▶ _Exercise objective_: Among the records that follow, set down only the lines from the one containing "rewrite Hf, uwrap_small" to the one containing "Lemma validate_loop_correct iset", both included, exactly.

▶ _Dataset_:

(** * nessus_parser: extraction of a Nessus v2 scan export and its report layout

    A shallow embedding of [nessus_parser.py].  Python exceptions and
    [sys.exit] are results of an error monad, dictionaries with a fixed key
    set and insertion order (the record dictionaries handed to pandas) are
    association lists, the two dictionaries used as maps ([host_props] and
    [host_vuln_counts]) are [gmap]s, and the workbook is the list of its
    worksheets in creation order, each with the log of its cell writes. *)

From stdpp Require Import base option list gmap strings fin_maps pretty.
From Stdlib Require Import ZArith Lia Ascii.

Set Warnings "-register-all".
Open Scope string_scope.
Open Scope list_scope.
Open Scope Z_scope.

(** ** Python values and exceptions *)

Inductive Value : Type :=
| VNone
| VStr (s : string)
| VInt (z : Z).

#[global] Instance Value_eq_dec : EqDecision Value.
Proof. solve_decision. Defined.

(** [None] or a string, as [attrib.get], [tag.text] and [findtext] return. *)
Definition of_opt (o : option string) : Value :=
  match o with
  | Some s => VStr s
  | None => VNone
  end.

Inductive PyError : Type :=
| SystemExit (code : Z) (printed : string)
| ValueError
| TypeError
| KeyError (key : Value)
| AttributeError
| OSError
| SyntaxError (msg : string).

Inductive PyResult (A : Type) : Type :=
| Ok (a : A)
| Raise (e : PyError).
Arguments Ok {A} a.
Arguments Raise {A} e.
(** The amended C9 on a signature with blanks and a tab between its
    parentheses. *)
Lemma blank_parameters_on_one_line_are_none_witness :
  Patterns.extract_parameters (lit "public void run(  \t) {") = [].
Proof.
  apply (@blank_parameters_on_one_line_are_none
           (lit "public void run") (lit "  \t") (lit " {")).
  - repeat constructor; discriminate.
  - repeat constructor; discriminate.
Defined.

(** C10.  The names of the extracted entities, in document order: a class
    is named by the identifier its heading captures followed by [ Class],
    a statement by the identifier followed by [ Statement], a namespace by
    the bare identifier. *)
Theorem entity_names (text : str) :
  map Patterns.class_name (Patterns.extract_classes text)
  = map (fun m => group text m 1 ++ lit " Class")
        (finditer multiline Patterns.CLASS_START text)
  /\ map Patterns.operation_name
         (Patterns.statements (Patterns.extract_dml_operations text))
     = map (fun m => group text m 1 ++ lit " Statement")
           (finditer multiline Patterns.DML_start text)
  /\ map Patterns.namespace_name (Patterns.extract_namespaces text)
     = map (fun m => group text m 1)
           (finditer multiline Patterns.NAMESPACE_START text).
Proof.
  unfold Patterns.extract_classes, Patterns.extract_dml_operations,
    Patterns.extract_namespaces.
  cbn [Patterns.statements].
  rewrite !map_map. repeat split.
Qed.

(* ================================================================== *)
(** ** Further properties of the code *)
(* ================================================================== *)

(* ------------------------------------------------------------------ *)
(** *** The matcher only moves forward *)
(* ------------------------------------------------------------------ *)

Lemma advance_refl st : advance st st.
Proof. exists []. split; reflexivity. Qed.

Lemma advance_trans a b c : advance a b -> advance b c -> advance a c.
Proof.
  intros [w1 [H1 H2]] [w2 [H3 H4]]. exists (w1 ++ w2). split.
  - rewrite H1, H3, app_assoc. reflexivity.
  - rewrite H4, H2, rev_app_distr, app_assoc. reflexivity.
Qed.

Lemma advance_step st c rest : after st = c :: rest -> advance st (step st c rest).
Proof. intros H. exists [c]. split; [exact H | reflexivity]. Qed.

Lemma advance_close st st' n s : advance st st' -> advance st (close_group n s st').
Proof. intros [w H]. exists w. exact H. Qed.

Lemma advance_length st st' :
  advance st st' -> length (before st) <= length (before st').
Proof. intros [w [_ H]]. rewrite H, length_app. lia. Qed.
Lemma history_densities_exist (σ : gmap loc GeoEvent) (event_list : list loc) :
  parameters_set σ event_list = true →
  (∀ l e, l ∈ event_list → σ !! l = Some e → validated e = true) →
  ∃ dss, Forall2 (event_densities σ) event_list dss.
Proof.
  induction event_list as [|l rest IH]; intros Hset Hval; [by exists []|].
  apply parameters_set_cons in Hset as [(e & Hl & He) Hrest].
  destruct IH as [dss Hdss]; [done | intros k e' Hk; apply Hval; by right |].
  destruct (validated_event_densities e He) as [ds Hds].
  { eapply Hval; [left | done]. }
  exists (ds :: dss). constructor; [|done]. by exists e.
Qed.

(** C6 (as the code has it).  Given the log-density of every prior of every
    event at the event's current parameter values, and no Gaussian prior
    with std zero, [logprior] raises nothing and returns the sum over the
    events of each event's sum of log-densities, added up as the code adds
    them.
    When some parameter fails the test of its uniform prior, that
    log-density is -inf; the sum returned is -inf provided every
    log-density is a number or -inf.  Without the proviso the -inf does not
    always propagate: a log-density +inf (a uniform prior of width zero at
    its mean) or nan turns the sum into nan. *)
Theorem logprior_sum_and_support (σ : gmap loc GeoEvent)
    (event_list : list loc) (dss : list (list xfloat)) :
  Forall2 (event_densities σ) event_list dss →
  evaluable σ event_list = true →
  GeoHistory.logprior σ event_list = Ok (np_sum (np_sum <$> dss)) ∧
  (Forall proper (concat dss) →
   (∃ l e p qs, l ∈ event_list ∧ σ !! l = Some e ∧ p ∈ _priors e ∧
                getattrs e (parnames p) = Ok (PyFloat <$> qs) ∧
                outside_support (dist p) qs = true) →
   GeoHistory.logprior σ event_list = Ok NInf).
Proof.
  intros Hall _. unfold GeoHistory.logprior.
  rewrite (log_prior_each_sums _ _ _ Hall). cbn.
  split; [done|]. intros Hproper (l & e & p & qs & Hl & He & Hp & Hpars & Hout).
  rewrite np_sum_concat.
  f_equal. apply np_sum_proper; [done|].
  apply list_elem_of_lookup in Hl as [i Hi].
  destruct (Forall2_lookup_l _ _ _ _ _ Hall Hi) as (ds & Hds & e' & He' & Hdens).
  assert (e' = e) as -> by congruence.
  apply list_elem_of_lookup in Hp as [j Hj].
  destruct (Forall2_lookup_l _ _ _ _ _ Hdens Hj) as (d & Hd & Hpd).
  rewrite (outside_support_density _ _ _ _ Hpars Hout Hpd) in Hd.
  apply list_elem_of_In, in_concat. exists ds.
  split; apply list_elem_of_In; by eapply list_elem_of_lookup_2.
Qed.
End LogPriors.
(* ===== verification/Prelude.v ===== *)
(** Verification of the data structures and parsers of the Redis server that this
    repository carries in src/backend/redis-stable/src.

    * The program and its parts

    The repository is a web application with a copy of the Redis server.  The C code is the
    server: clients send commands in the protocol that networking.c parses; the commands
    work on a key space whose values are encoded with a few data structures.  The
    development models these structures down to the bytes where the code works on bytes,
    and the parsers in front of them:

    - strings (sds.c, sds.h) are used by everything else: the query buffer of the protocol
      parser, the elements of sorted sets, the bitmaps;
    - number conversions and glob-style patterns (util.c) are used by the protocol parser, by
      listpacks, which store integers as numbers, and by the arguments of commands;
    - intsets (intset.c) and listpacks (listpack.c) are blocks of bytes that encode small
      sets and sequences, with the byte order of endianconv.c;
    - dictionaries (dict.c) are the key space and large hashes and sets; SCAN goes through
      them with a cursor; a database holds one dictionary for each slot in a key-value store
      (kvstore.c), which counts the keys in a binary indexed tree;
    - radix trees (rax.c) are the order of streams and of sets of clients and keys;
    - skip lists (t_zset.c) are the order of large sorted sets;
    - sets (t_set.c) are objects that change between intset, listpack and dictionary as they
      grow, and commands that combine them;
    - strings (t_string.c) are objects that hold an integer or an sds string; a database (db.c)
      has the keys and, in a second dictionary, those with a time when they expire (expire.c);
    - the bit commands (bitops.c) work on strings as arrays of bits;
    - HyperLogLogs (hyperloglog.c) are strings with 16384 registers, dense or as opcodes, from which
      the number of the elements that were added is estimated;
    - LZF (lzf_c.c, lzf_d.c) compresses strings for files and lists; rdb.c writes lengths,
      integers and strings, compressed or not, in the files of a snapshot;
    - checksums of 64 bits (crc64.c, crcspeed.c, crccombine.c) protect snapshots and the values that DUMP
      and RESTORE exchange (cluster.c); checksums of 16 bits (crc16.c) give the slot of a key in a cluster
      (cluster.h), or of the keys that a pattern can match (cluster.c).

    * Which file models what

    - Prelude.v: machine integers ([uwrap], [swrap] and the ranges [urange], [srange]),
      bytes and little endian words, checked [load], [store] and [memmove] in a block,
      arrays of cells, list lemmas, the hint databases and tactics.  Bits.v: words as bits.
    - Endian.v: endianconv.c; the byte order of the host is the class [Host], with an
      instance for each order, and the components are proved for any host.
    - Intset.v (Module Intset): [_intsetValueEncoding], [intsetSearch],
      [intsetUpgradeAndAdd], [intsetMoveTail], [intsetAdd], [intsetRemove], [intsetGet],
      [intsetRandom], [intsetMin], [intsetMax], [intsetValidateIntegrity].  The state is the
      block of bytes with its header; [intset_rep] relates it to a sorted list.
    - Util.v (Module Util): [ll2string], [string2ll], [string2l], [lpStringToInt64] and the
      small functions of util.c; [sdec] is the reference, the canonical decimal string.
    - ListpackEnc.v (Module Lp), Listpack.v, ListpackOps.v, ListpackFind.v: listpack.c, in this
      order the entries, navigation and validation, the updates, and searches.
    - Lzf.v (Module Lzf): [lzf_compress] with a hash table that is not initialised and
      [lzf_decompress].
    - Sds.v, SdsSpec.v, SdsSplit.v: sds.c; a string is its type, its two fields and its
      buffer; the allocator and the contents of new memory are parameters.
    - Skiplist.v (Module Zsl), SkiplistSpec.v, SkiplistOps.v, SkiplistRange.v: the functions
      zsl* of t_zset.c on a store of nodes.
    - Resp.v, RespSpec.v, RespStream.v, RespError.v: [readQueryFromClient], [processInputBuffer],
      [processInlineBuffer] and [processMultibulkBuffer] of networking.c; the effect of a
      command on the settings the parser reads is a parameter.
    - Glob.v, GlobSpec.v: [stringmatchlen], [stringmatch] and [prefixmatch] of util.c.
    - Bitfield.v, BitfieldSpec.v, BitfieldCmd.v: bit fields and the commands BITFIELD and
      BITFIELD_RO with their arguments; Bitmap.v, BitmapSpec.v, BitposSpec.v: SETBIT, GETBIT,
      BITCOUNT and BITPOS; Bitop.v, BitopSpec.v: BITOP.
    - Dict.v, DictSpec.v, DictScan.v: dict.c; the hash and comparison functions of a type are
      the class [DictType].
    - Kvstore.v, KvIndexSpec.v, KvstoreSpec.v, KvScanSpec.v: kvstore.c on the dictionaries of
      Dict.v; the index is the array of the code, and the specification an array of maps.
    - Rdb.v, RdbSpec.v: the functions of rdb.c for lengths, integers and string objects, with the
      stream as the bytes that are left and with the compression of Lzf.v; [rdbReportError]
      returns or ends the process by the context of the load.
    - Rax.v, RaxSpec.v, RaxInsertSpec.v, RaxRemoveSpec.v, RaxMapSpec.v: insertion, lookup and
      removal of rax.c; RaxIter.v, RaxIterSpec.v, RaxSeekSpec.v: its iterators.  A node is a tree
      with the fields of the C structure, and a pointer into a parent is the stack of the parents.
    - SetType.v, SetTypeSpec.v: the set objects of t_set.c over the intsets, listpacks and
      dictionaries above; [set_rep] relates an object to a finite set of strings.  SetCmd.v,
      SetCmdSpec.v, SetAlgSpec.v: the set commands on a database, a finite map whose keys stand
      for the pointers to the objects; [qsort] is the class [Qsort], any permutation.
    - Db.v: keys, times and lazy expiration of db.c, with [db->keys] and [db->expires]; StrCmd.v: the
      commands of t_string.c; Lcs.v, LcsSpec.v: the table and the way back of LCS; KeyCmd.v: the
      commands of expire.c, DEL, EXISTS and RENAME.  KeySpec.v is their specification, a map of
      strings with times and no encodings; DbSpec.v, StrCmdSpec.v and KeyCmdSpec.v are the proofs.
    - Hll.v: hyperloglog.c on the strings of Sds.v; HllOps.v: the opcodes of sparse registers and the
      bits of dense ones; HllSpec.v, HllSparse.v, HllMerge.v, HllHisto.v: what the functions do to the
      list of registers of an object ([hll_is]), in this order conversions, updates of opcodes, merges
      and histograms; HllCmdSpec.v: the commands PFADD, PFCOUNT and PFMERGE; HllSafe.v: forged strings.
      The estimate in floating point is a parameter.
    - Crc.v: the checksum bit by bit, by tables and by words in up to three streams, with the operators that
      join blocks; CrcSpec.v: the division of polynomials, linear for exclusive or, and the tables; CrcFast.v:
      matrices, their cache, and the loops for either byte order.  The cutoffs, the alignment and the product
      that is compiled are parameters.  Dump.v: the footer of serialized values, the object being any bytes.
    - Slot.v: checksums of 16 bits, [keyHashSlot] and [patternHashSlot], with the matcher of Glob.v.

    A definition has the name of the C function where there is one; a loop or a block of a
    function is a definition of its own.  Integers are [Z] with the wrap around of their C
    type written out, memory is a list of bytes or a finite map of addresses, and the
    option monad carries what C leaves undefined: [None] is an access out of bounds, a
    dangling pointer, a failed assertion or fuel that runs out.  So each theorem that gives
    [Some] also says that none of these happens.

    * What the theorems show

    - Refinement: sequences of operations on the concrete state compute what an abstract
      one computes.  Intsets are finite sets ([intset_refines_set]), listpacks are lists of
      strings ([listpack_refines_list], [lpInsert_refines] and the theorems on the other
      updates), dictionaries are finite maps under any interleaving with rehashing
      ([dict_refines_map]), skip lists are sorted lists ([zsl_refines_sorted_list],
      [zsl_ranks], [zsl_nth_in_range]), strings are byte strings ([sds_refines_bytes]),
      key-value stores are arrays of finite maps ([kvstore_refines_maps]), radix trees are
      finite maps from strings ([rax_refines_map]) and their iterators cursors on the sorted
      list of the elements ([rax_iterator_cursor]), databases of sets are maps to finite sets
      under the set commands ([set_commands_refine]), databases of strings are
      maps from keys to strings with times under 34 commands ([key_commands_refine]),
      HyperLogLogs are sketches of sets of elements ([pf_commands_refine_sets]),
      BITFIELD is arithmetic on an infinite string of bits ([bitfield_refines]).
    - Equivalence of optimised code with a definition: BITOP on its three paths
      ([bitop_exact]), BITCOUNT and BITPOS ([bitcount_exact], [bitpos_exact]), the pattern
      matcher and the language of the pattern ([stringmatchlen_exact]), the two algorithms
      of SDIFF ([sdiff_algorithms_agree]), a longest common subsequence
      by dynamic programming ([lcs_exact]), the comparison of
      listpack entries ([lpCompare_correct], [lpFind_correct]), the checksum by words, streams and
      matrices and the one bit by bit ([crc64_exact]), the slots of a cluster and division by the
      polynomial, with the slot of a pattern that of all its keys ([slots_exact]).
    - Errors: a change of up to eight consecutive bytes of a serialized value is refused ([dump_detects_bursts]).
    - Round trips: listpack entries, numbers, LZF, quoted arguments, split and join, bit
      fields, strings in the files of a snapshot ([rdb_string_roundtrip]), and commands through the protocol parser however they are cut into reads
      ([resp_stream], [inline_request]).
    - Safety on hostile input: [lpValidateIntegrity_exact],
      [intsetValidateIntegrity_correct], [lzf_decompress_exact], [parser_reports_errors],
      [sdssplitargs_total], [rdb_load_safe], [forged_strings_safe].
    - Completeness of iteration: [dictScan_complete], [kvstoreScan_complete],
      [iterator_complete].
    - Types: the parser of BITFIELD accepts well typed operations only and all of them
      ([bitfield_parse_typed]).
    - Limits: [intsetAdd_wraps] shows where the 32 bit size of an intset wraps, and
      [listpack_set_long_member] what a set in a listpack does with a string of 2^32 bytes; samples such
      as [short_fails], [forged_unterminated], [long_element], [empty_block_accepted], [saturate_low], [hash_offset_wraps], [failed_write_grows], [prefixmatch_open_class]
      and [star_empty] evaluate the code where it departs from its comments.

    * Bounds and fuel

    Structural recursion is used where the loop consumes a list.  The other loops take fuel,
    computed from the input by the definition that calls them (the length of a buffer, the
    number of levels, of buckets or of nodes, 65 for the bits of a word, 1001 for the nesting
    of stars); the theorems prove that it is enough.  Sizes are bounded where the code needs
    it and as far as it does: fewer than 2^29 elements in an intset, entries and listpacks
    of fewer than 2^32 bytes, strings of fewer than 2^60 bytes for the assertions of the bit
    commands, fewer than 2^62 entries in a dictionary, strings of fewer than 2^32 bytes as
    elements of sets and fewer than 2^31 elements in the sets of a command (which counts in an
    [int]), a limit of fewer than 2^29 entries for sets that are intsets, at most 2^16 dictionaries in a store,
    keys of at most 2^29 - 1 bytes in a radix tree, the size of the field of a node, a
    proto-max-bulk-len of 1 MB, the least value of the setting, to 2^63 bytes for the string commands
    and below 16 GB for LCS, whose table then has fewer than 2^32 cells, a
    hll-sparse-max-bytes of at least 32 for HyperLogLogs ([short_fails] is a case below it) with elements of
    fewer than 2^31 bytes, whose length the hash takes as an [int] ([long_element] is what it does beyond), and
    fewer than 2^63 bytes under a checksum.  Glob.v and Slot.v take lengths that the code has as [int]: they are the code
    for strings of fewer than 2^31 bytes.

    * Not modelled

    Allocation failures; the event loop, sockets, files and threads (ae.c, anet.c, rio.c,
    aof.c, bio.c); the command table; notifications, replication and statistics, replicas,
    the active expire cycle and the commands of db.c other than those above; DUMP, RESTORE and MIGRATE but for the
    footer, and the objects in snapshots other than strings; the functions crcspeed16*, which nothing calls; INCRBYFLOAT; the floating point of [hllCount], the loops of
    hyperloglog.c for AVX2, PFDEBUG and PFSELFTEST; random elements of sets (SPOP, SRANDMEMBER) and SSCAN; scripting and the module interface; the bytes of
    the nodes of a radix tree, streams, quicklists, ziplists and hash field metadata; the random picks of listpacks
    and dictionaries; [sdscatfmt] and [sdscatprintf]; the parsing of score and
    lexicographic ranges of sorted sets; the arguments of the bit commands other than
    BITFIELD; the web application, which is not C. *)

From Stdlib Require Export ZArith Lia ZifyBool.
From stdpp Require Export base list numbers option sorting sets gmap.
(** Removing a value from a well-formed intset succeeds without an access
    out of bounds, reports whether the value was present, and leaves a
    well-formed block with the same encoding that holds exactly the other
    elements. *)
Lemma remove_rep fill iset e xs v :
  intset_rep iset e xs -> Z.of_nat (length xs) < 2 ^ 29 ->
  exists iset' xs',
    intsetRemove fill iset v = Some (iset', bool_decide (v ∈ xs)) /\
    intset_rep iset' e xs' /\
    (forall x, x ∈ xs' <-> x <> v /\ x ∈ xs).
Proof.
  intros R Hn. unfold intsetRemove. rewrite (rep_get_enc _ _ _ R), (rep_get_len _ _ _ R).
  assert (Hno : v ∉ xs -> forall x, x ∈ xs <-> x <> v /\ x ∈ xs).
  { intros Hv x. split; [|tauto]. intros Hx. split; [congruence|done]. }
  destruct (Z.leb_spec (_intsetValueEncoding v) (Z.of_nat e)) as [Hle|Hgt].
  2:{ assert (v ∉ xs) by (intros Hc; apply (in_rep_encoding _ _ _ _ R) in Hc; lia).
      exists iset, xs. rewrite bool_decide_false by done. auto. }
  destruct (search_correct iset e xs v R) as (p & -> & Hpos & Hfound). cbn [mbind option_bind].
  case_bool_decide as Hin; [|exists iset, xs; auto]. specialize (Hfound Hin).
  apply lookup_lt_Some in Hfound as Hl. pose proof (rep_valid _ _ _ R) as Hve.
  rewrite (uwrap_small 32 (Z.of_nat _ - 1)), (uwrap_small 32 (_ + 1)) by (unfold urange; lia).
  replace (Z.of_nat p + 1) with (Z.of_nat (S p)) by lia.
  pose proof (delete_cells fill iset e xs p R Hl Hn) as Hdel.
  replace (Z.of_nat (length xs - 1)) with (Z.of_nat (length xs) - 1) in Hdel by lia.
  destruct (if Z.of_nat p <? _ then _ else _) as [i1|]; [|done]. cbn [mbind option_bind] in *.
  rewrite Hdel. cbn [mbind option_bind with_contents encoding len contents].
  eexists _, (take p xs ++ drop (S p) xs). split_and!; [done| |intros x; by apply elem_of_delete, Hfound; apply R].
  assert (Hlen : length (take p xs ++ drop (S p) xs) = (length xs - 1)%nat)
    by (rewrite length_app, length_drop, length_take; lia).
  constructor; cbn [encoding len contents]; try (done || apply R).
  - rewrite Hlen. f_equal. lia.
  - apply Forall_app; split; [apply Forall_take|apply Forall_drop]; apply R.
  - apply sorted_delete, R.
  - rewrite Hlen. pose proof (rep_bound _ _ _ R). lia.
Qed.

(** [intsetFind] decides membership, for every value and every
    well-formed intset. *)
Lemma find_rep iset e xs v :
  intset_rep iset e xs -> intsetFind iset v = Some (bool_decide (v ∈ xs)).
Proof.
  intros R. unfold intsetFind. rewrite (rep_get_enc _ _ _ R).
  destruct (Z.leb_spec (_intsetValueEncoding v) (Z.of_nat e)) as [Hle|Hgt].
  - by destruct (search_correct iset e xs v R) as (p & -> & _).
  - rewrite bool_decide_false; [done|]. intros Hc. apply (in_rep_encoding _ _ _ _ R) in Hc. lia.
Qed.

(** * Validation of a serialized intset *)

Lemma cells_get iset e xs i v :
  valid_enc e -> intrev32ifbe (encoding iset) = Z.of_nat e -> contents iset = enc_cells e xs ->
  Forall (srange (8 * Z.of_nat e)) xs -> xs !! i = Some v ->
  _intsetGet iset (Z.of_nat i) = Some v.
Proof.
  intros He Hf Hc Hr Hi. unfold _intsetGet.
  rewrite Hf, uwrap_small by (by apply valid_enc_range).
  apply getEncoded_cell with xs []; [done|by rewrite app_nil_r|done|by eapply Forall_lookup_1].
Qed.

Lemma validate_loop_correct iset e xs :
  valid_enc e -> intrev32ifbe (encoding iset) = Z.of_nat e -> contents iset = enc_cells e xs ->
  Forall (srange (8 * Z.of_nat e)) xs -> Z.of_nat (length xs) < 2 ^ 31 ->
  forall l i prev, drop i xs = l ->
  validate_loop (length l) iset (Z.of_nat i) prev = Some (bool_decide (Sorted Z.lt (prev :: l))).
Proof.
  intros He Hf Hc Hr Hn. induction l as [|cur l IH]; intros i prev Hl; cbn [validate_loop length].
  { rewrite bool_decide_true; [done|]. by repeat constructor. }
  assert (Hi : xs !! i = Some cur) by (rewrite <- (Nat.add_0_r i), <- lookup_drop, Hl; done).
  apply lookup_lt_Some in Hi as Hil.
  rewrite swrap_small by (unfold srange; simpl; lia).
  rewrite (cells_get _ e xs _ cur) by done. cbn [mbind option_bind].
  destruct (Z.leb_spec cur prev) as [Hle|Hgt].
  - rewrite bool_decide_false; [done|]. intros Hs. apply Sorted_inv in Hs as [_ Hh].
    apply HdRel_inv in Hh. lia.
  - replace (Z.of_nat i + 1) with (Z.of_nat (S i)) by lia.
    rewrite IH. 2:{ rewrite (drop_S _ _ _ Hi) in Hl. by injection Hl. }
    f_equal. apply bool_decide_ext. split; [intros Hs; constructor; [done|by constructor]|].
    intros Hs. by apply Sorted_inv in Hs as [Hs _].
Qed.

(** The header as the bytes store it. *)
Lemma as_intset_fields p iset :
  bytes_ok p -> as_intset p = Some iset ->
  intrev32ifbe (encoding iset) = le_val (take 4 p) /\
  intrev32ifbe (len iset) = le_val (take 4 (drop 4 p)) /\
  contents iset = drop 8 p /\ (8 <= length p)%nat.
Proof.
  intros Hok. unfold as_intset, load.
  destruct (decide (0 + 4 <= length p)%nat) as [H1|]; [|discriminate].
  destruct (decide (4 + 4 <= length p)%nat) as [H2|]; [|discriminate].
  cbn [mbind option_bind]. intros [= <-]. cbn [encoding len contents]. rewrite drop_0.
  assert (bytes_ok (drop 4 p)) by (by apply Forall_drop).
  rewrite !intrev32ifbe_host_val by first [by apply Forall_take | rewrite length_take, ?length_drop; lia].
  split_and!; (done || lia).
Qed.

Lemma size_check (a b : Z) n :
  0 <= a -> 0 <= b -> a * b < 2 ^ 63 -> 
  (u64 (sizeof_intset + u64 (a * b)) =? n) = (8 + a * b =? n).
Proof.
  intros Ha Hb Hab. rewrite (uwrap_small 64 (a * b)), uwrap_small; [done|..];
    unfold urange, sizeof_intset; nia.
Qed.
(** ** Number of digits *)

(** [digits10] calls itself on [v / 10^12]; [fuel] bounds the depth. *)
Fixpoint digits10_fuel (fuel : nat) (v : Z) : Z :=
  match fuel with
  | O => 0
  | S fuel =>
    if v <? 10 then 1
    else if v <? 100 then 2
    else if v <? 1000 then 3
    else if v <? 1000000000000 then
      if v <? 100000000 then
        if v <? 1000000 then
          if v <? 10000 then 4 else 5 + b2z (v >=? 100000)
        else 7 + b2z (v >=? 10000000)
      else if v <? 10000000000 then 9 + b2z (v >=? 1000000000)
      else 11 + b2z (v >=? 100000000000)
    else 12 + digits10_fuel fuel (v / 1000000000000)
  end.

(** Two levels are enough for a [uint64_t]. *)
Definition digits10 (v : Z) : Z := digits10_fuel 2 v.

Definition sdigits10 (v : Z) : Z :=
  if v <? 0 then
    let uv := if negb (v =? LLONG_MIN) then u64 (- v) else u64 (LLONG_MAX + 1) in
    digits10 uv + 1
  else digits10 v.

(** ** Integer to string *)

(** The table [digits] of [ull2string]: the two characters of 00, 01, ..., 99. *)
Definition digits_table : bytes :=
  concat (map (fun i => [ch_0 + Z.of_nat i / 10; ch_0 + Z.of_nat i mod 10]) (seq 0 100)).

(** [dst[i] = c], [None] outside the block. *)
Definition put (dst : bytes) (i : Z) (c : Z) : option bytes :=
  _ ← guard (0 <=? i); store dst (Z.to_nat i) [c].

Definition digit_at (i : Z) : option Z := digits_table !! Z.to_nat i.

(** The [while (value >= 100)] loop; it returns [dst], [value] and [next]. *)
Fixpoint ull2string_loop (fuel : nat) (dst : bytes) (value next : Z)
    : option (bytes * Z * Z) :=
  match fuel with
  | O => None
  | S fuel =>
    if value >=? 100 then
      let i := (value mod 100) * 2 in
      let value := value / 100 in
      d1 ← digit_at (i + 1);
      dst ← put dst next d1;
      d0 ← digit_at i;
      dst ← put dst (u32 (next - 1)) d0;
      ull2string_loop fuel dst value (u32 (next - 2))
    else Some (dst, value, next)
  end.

▶ _Answer below_:
  rewrite Hf, uwrap_small by (by apply valid_enc_range).
  apply getEncoded_cell with xs []; [done|by rewrite app_nil_r|done|by eapply Forall_lookup_1].
Qed.

Lemma validate_loop_correct iset e xs :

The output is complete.